「テレビの父」高柳健次郎ってどんな人? 浜松出身、先見した研究で産業発展に貢献【しずおか学 偉人の教え編】

 「しずおか学」。今回は、静岡県内ゆかりの人物から今を生きる私たちが受け取る「偉人の教え」。取り上げるのは、電子式(ブラウン管)テレビジョンの実験を世界最初期に成功させた「テレビの父」、浜松市出身の電気工学の研究者・高柳健次郎。
高柳健次郎が電子式テレビの実験でブラウン管に映した「イ」の字の雲母板を手にする青木徹教授。高柳記念未来技術創造館では、高柳が発展に貢献したブラウン管テレビも多数展示している=4月上旬、浜松市中央区の同館 「東京の歌舞伎を浜松の母に見せたい」。高柳が浜松高等工業学校(現静岡大工学部)の助教授となりテレビ研究を始めたのは、1924(大正13)年。今からちょうど100年前のことだ。米国でのラジオ放送開始を知り、音声だけでなく映像も無線で送ることができるはずだと考えた。「10年先、20年先を見据えた研究を」。空想の実現へ、地道に努力を始めた。
 当時の世界で研究の主流だった「機械式テレビ」は大型の機械を用いるため、家庭への普及が難しいと判断。物理の実験などで使う特殊な真空管「ブラウン管」内で電子を蛍光体に当てて光らせる「電子式テレビ」を究めることにした。
 結果はなかなか出なかった。研究費は尽き、研究室も失った。それでも「失敗や不成功は天の教訓。行き詰まった時には、口笛を吹いて気を楽にして、研究への英気を養う」と、悲観しなかった。
 研究開始から2年。受像側に電子式の仕組みを取り入れ、ブラウン管上に画像を映した。テレビ史に残る実験が浜松で成功した瞬間だった。浮かんだイロハの「イ」の字は、人々の暮らしを変える日本のテレビ技術の始まりを象徴した。後に、送信側も含む全電子式テレビも完成させた。
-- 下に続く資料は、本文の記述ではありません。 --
Context {T : Type} {platform : Platform T}.

(** [new EncryptedLRUCache(options)] *)
Definition new (options : LRUCacheOptions) : Cache :=
  {| store := [];
     maxSize := o_maxSize options;
     ttlMs := o_ttlMs options;
     encryptKey := sha256 (o_encryptSecret options) |}.

(** [encrypt(plaintext)]; [nonce] is the value of [crypto.randomBytes(16)].
    The result is the first three members of a [CacheEntry]. *)
Definition encrypt (key : Buffer) (nonce : Buffer) (plaintext : string)
    : string * string * string :=
  let '(encrypted, tag) := aes256gcm_seal key nonce plaintext in
  (toHex encrypted, toHex nonce, toHex tag).

(** [decrypt(ciphertext, ivHex, authTagHex)] *)
Definition decrypt (key : Buffer) (ciphertext ivHex authTagHex : string)
    : Completion string :=
  let iv := fromHex ivHex in
  let authTag := fromHex authTagHex in
  aes256gcm_open key iv authTag (fromHex ciphertext).

(** [set(key, value)]; [nonce] is the value of [crypto.randomBytes(16)] and
    [now] of [Date.now()].  [None]: the call does not return. *)
Definition set (key : string) (value : T) (nonce : Buffer) (now : Z) (c : Cache)
    : option (Completion unit * Cache) :=
  match evict (maxSize c) (Map_delete key (store c)) with
  | None => None
  | Some m =>
      match JSON_stringify value with
      | Throw err => Some (Throw err, with_store c m)
      | Return plaintext =>
          let '(ct, ivHex, tag) := encrypt (encryptKey c) nonce plaintext in
          let entry :=
            {| ciphertext := ct; iv := ivHex; authTag := tag;
               createdAt := now; lastAccessedAt := now |} in
          Some (Return tt, with_store c (Map_set key entry m))
      end
  end.

(** [get(key)]; [now] and [now'] are the two values of [Date.now()], in the
    expiry test and in the update of [lastAccessedAt].  [Return None] is
    [undefined]. *)
Definition get (key : string) (now now' : Z) (c : Cache)
    : Completion (option T) * Cache :=
  match Map_get key (store c) with
  | None => (Return None, c)
  | Some entry =>
      if decide (now - createdAt entry > ttlMs c) then
        (Return None, with_store c (Map_delete key (store c)))
      else
        let entry' :=
          {| ciphertext := ciphertext entry; iv := iv entry;
             authTag := authTag entry; createdAt := createdAt entry;
             lastAccessedAt := now' |} in
        let m := Map_set key entry' (Map_delete key (store c)) in
        match
          (plaintext <- decrypt (encryptKey c) (ciphertext entry') (iv entry')
                          (authTag entry') ;;
           JSON_parse plaintext)
        with
        | Return value => (Return (Some value), with_store c m)
        | Throw _ => (Return None, with_store c (Map_delete key m))
        end
  end.

(** [has(key)] *)
Definition has (key : string) (now : Z) (c : Cache) : bool * Cache :=
  match Map_get key (store c) with
  | None => (false, c)
  | Some entry =>
      if decide (now - createdAt entry > ttlMs c) then
        (false, with_store c (Map_delete key (store c)))
      else (true, c)
  end.

(** [delete(key)] *)
Definition delete (key : string) (c : Cache) : bool * Cache :=
  (Map_has key (store c), with_store c (Map_delete key (store c))).

(** [clear()] *)
Definition clear (c : Cache) : Cache := with_store c [].

(** [size] *)
Definition size (c : Cache) : Z := Z.of_nat (length (store c)).

(** [prune()]: the entries visited by the [for ... of] loop are all entries
    of the map; the expired ones are deleted, the others stay in order. *)
Definition prune (now : Z) (c : Cache) : Z * Cache :=
  (Z.of_nat (length (filter (expired (ttlMs c) now) (store c))),
   with_store c (filter (fun kv => ¬ expired (ttlMs c) now kv) (store c))).

(** *** Histories of the cache *)

Inductive Op : Type :=
| OpSet (key : string) (value : T) (nonce : Buffer) (now : Z)
| OpGet (key : string) (now now' : Z)
| OpHas (key : string) (now : Z)
| OpDelete (key : string)
| OpClear
| OpPrune (now : Z).

(** The cache after one operation; [None] when the operation does not
    return. *)
Definition apply (op : Op) (c : Cache) : option Cache :=
  match op with
  | OpSet key value nonce now => snd <$> set key value nonce now c
  | OpGet key now now' => Some (get key now now' c).2
  | OpHas key now => Some (has key now c).2
  | OpDelete key => Some (delete key c).2
  | OpClear => Some (clear c)
  | OpPrune now => Some (prune now c).2
  end.

Fixpoint exec (ops : list Op) (c : Cache) : option Cache :=
  match ops with
  | [] => Some c
  | op :: ops' =>
      match apply op c with
      | None => None
      | Some c' => exec ops' c'
      end
  end.


End Operations.

(** *** Notions used in the statements about the cache *)



(** The tag lengths that [decipher.setAuthTag] accepts on a GCM decipher
    made without the [authTagLength] option, as [decrypt] makes it: 4, 8
    and 12 to 16 bytes. *)
Definition acceptedTagLength (n : nat) : bool :=
  bool_decide (n = 4 ∨ n = 8 ∨ 12 <= n <= 16)%nat.

Section Statements.

Context {T : Type} {platform : Platform T}.

(** Decoding the hex string of a buffer gives the buffer back. *)
Definition hex_roundtrip : Prop :=
  ∀ b : Buffer, fromHex (toHex b) = b.

(** Opening what [seal] produced, with the same key and nonce, gives the
    plaintext back. *)
Definition seal_then_open : Prop :=
  ∀ (key nonce : Buffer) (plaintext : string),
    aes256gcm_open key nonce (aes256gcm_seal key nonce plaintext).2
      (aes256gcm_seal key nonce plaintext).1 = Return plaintext.

(** [decipher.final] compares the tag given to [setAuthTag] with as many
    bytes of the tag it computes as the given tag has: where a tag opens a
    ciphertext, so does every cut of that tag to an accepted length. *)
Definition open_checks_given_bytes : Prop :=
  ∀ (key nonce tag encrypted : Buffer) (plaintext : string) (n : nat),
    aes256gcm_open key nonce tag encrypted = Return plaintext ->
    acceptedTagLength n = true ->
    (n <= length tag)%nat ->
    aes256gcm_open key nonce (take n tag) encrypted = Return plaintext.

(** The authentication of the tag: a ciphertext that [seal] produced under
    the key and the nonce is opened only by the tag that [seal] produced
    with it, whole or cut to an accepted length.  Any other tag ends in the
    exception of [setAuthTag] or of [final]. *)
Definition open_only_cut_of_genuine : Prop :=
  ∀ (key nonce tag fullTag encrypted : Buffer) (plaintext opened : string),
    aes256gcm_seal key nonce plaintext = (encrypted, fullTag) ->
    aes256gcm_open key nonce tag encrypted = Return opened ->
    ∃ n : nat, acceptedTagLength n = true ∧ tag = take n fullTag.

(** [value] survives [JSON.stringify] and [JSON.parse]. *)
Definition serializable (value : T) : Prop :=
  ∃ text : string, JSON_stringify value = Return text ∧ JSON_parse text = Return value.

(** The entry with the first [n] bytes of its tag only, the hex string
    [entry.authTag] cut to its first [2 * n] digits. *)
Definition cutTag (n : nat) (entry : CacheEntry) : CacheEntry :=
  {| ciphertext := ciphertext entry; iv := iv entry;
     authTag := toHex (take n (fromHex (authTag entry)));
     createdAt := createdAt entry; lastAccessedAt := lastAccessedAt entry |}.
 第2次世界大戦の勃発や連合国軍総司令部(GHQ)による研究禁止命令など、多くの困難を乗り越え、戦後のテレビ放送開始に貢献。量産化のリーダーも務め、輸出による日本経済の発展につなげた。
 「先見した研究にとどまらず、戦後復興と絡めてテレビを産業・文化に発展させた」。その歩みを紹介する「高柳記念未来技術創造館」(浜松市中央区の静岡大浜松キャンパス)で、来館者のガイドを務めることもある同大電子工学研究所の青木徹教授(55)は功績を表現する。
 高度経済成長期、家電の「三種の神器」の一つとなったブラウン管テレビは、2003年の地上デジタル放送開始を契機に徐々に姿を消した。だが、高柳の足跡は現代の暮らしの中に息づく。例えば、スマートフォンのカメラに使われているセンサー。光を電気に換えてためておく「積分方式」は高柳の特許の発展型といえるという。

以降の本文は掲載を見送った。